En los bosques tropicales de África, allí donde todavía pueden vivir los chimpancés en libertad, es difícil encontrar individuos que hayan cumplido 40 ó 45 años. Raro es el chimpancé que llega al medio centenar de años. A esa edad todos han fallecido. Su ciclo vital se ha terminado. Los humanos nos desarrollamos con mayor lentitud que los chimpancés. Alcanzamos la edad adulta hacia los 18-20 años, cuando nuestro cuerpo deja de crecer. El cerebro sigue todavía en desarrollo, pero esa es otra cuestión. Los chimpancés son los primates más próximos a nosotros y por ese motivo son la mejor referencia que tenemos. Los humanos alcanzamos la edad reproductora y adulta solo unos pocos años más tarde que ellos, mientras que nuestro patrón de envejecimiento es similar. En otras palabras, cuando nuestra especie solo conocía los medicamentos naturales, la probabilidad de superar los 50 años era muy baja. La longevidad natural de nuestra especie podría tener un límite máximo de 60 años.

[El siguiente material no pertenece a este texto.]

Module Notations.
Notation "'await' x <- m ; k" := (bind m (fun x => k))
  (at level 10, x name, m at level 100, k at level 200,
   format "'[v' 'await'  x  <-  m ; '/' k ']'").
End Notations.

End Async.

(** ** app/api/localhub/tools/search_places/route.ts

    The handler of search_places: [geocodeWhere],
    [expandViewportFromPoints] and [POST] (the source text is at lines
    165-395 of search_places/tests/filter.test.ts). *)

Module SearchPlaces.
Import JS Utils Types Provider Async Async.Notations.
Import PlaceFilter.
Local Open Scope R_scope.

(** The request body after destructuring, typed as the tool's input
    schema declares it; an absent member is [None]. *)
Record Body := {
  b_query : option string;
  b_where : option string;
  b_center : option LatLng;
  b_radius_m : option R;
  b_language : option string
}.

Definition geocodeWhere (where_ : option string) : Eff (option LatLng) :=
  match nonempty where_ with
  | None => ret None
  | Some address =>
      await apiKey <- getenv GOOGLE_PLACES_API_KEY;
      match apiKey with
      | None => throw "GOOGLE_PLACES_API_KEY not configured"
      | Some key =>
          try_catch
            (await data <- fetch_geocode address key;
             if String.eqb (gc_status data) "OK" then
               match gc_results data with
               | Some (first :: _) =>
                   match gc_geometry first with
                   | Some {| g_location := Some location |} =>
                       ret (Some {| lat := lat location;
                                    lng := lng location |})
                   | _ => throw "TypeError"
                   end
               | _ => ret None
               end
             else ret None)
            (fun _ => ret None)
      end
  end.

(** One step of the loop of [expandViewportFromPoints]. *)
Definition extend (box : Viewport) (point : LatLng) : Viewport :=
  {| north := if Rlt_dec (north box) (lat point) then lat point else north box;
     south := if Rlt_dec (lat point) (south box) then lat point else south box;
     east := if Rlt_dec (east box) (lng point) then lng point else east box;
     west := if Rlt_dec (lng point) (west box) then lng point else west box |}.

Definition expandViewportFromPoints (points : list LatLng) : option Viewport :=
  match points with
  | [] => None
  | first :: _ =>
      let box :=
        fold_left extend points
          {| north := lat first; south := lat first;
             east := lng first; west := lng first |} in
      let padLat := (north box - south box) * 0.05 in
      let padLng := (east box - west box) * 0.05 in
      Some {| north := north box + padLat;
              south := south box - padLat;
              east := east box + padLng;
              west := west box - padLng |}
  end.

(** The box of 0.01 degrees around the centre, used when there is no
    place to frame. *)
Definition defaultViewport (resolvedCenter : LatLng) : Viewport :=
  {| north := lat resolvedCenter + 0.01;
     south := lat resolvedCenter - 0.01;
     east := lng resolvedCenter + 0.01;
     west := lng resolvedCenter - 0.01 |}.

(** [center && typeof center === 'object' && center.lat && center.lng] *)
Definition center_test (center : option LatLng) : option LatLng :=
  match center with
  | Some c =>
      if truthy_number (lat c) && truthy_number (lng c) then Some c else None
  | None => None
  end.

(** The resolution of the search centre: either an early response, or
    [resolvedCenter] and [resolvedArea]. *)
Definition resolveCenter (body : Body)
  : Eff (NextResponse ToolOutput + LatLng * string) :=
  match center_test (b_center body) with
  | Some c => ret (inr ({| lat := lat c; lng := lng c |}, ""))
  | None =>
      match nonempty (b_where body) with
      | Some w =>
          await resolvedCenter <- geocodeWhere (Some w);
          match resolvedCenter with
          | Some rc => ret (inr (rc, w))
          | None =>
              ret (inl (badRequest
                "Could not resolve a search area from the provided location"))
          end
      | None =>
          ret (inl (badRequest
            "Either center coordinates or where location string must be provided"))
      end
  end.

(** [Math.max(100, Math.min(50000, radius_m))], [radius_m] defaulting to
    40000. *)
Definition searchRadius (radius_m : option R) : R :=
  Math_max 100 (Math_min 50000 (default 40000 radius_m)).

(** A place together with its distance from the centre. *)
Record Ranked := { r_place : Place; r_distance : R }.

(** The callback mapped over the place ids of the database, from the
    parsed response on: the place with its distance when the response is
    OK, has a location and lies within the radius, null otherwise. *)
Definition rankPlace (resolvedCenter : LatLng) (radius : R)
    (data : DetailsResponse) : option Ranked :=
  if String.eqb (pd_status data) "OK" then
    match pd_result data with
    | Some place =>
        match pr_geometry place with
        | Some {| g_location := Some position |} =>
            let distance :=
              calculateDistance (lat resolvedCenter) (lng resolvedCenter)
                (lat position) (lng position) in
            if Rle_dec distance radius then
              Some
                {| r_place :=
                     {| id := place_id place;
                        name := pr_name place;
                        address := default "" (formatted_address place);
                        phone := None;
                        rating := pr_rating place;
                        userRatingsTotal := user_ratings_total place;
                        location := {| lat := lat position;
                                       lng := lng position |};
                        provider :=
                          {| source := "google_places";
                             Types.placeId := Some (place_id place) |} |};
                   r_distance := distance |}
            else None
        | _ => None
        end
    | None => None
    end
  else None.

Definition detailsFields : string :=
  "place_id,name,formatted_address,geometry,rating,user_ratings_total".

(** The callback itself: the request, and null when anything throws. *)
Definition fetchPlace (resolvedCenter : LatLng) (radius : R)
    (apiKey : string) (language : option string) (placeId : string)
  : Eff (option Ranked) :=
  try_catch
    (await data <-
       fetch_details placeId detailsFields apiKey (nonempty language);
     ret (rankPlace resolvedCenter radius data))
    (fun _ => ret None).

(** [Array.prototype.sort] with a comparator: a stable sort; [x] goes
    before the first [y] with [compare x y <= 0]. *)
Fixpoint sort_insert {A} (compare : A -> A -> R) (x : A) (sorted : list A)
  : list A :=
  match sorted with
  | [] => [x]
  | y :: rest =>
      if Rle_dec (compare x y) 0 then x :: y :: rest
      else y :: sort_insert compare x rest
  end.

Definition Array_sort {A} (compare : A -> A -> R) (items : list A) : list A :=
  fold_right (sort_insert compare) [] items.

Definition POST (body : Body) : Eff (NextResponse ToolOutput) :=
  try_catch
    (match nonempty (b_query body) with
     | None => ret (badRequest "Missing required parameter: query")
     | Some query =>
         await resolved <- resolveCenter body;
         match resolved with
         | inl response => ret response
         | inr (resolvedCenter, resolvedArea) =>
           let radius := searchRadius (b_radius_m body) in
           await apiKey <- getenv GOOGLE_PLACES_API_KEY;
           match apiKey with
           | None => ret (serverError "GOOGLE_PLACES_API_KEY not configured")
           | Some key =>
             await rows <- read_business;
             let databasePlaceIds := getAllBusinessPlaceIds rows in
             if Nat.eqb (length databasePlaceIds) 0 then
               ret (json_ok
                 {| search := Some
                      {| Types.query := query;
                         Types.resolvedArea := resolvedArea;
                         center := resolvedCenter;
                         viewport := defaultViewport resolvedCenter |};
                    places := Some [];
                    directions := None |})
             else
               await results <-
                 all (fetchPlace resolvedCenter radius key (b_language body))
                     databasePlaceIds;
               let validPlaces := omap (fun p => p) results in
               let sorted :=
                 Array_sort (fun a b => r_distance a - r_distance b)
                            validPlaces in
               let filteredPlaces := map r_place sorted in
               let placeLocations := map location filteredPlaces in
               let viewport :=
                 default (defaultViewport resolvedCenter)
                         (expandViewportFromPoints placeLocations) in
               ret (json_ok
                 {| search := Some
                      {| Types.query := query;
                         Types.resolvedArea := resolvedArea;
                         center := resolvedCenter;
                         viewport := viewport |};
                    places := Some filteredPlaces;
                    directions := None |})
           end
         end
     end)
    (fun message => ret (serverError message)).

End SearchPlaces.

(** ** app/api/localhub/tools/get_directions/route.ts *)

Module GetDirections.
Import JS Utils Types Provider Async Async.Notations.

(** The request body after destructuring.  The two coordinate members
    are kept as parsed values, since the handler inspects their type. *)
Record Body := {
  to_coords : option json;
  from_coords : option json;
  b_mode : option string;
  b_language : option string
}.

(** [!c || typeof c !== 'object' || typeof c.lat !== 'number' ||
     typeof c.lng !== 'number'] *)
Definition rejected (c : option json) : bool :=
  negb (truthy c) ||
  match c with
  | Some v =>
      negb (typeof_object v) ||
      negb (typeof_number (prop v "lat")) ||
      negb (typeof_number (prop v "lng"))
  | None => true
  end.

(** The number held by a member that passed [typeof ... === 'number']. *)
Definition number_of (v : option json) : R :=
  match v with
  | Some (JNumber x) => x
  | _ => 0%R
  end.

Definition coords_of (c : option json) : LatLng :=
  match c with
  | Some v => {| lat := number_of (prop v "lat");
                 lng := number_of (prop v "lng") |}
  | None => {| lat := 0%R; lng := 0%R |}
  end.

(** [routes?.[0]] and [legs?.[0]] *)
Definition first {A} (items : option (list A)) : option A :=
  match items with
  | Some (x :: _) => Some x
  | _ => None
  end.

(** The handler from the parsed response of the Directions API on. *)
Definition respond (from_ to_ : LatLng) (mode : string)
    (directionsData : DirectionsResponse) : NextResponse ToolOutput :=
  if negb (String.eqb (dr_status directionsData) "OK") then
    externalError
      ("Directions API error: " ++ dr_status directionsData ++
       match nonempty (error_message directionsData) with
       | Some m => " - " ++ m
       | None => ""
       end)
  else
    match first (routes directionsData) with
    | None => externalError "No routes found in Directions API response"
    | Some route =>
        match first (legs route) with
        | None => externalError "No legs found in route"
        | Some leg =>
            match nonempty (overview_polyline route ≫= points) with
            | None => externalError "No polyline found in route"
            | Some line =>
                json_ok
                  {| search := None;
                     places := None;
                     directions := Some
                       {| from := from_;
                          to := to_;
                          mode := mode;
                          polyline := line;
                          distanceText :=
                            default "Unknown distance"
                              (nonempty (distance leg ≫= text));
                          durationText :=
                            default "Unknown duration"
                              (nonempty (duration leg ≫= text));
                          googleMapsUrl :=
                            {| url_origin := from_;
                               url_destination := to_;
                               url_travelmode := mode |} |} |}
            end
        end
    end.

No obstante, en la actualidad se conocen ejemplos de personas centenarias, que aparentemente han llegado a esas edades sin la intervención de la tecnología. Casi es anecdótico que los medios de comunicación nos cuenten que determinada persona ha fallecido a los 120 años o que algunos grupos humanos tengan un longevidad particularmente elevada. Pero esos casos son reales. Somos una especie cosmopolita con 7.000 millones de individuos, que vive en todas las latitudes y hasta determinada altitud. Esta singularidad ha favorecido que el estilo de vida o el lugar de nacimiento permitan longevidades extremas de forma natural. Se trata de casos excepcionales que, sin embargo, no contradicen la ley general que gobierna nuestro ciclo vital. A partir de los 50 años somos cada vez más vulnerables y vamos perdiendo poco a poco nuestras capacidades, que generalmente se pierden definitivamente cuando llegamos a ser octogenarios o nonagenarios.

Hemos conseguido prolongar nuestra vida en los países desarrollados, pero seguimos sin alcanzar el mito de la eterna juventud. He preguntado a muchas personas sobre la posibilidad de vivir muchos más años, pero en las condiciones de senescencia que tenemos en la actualidad. Casi nadie desea prolongar su vida durante decenas de años sin la vitalidad y las capacidades que todos quisiéramos conservar de manera permanente. De momento, este es nuestro ciclo vital. La ciencia tiene la palabra sobre la posibilidad de cambiarlo.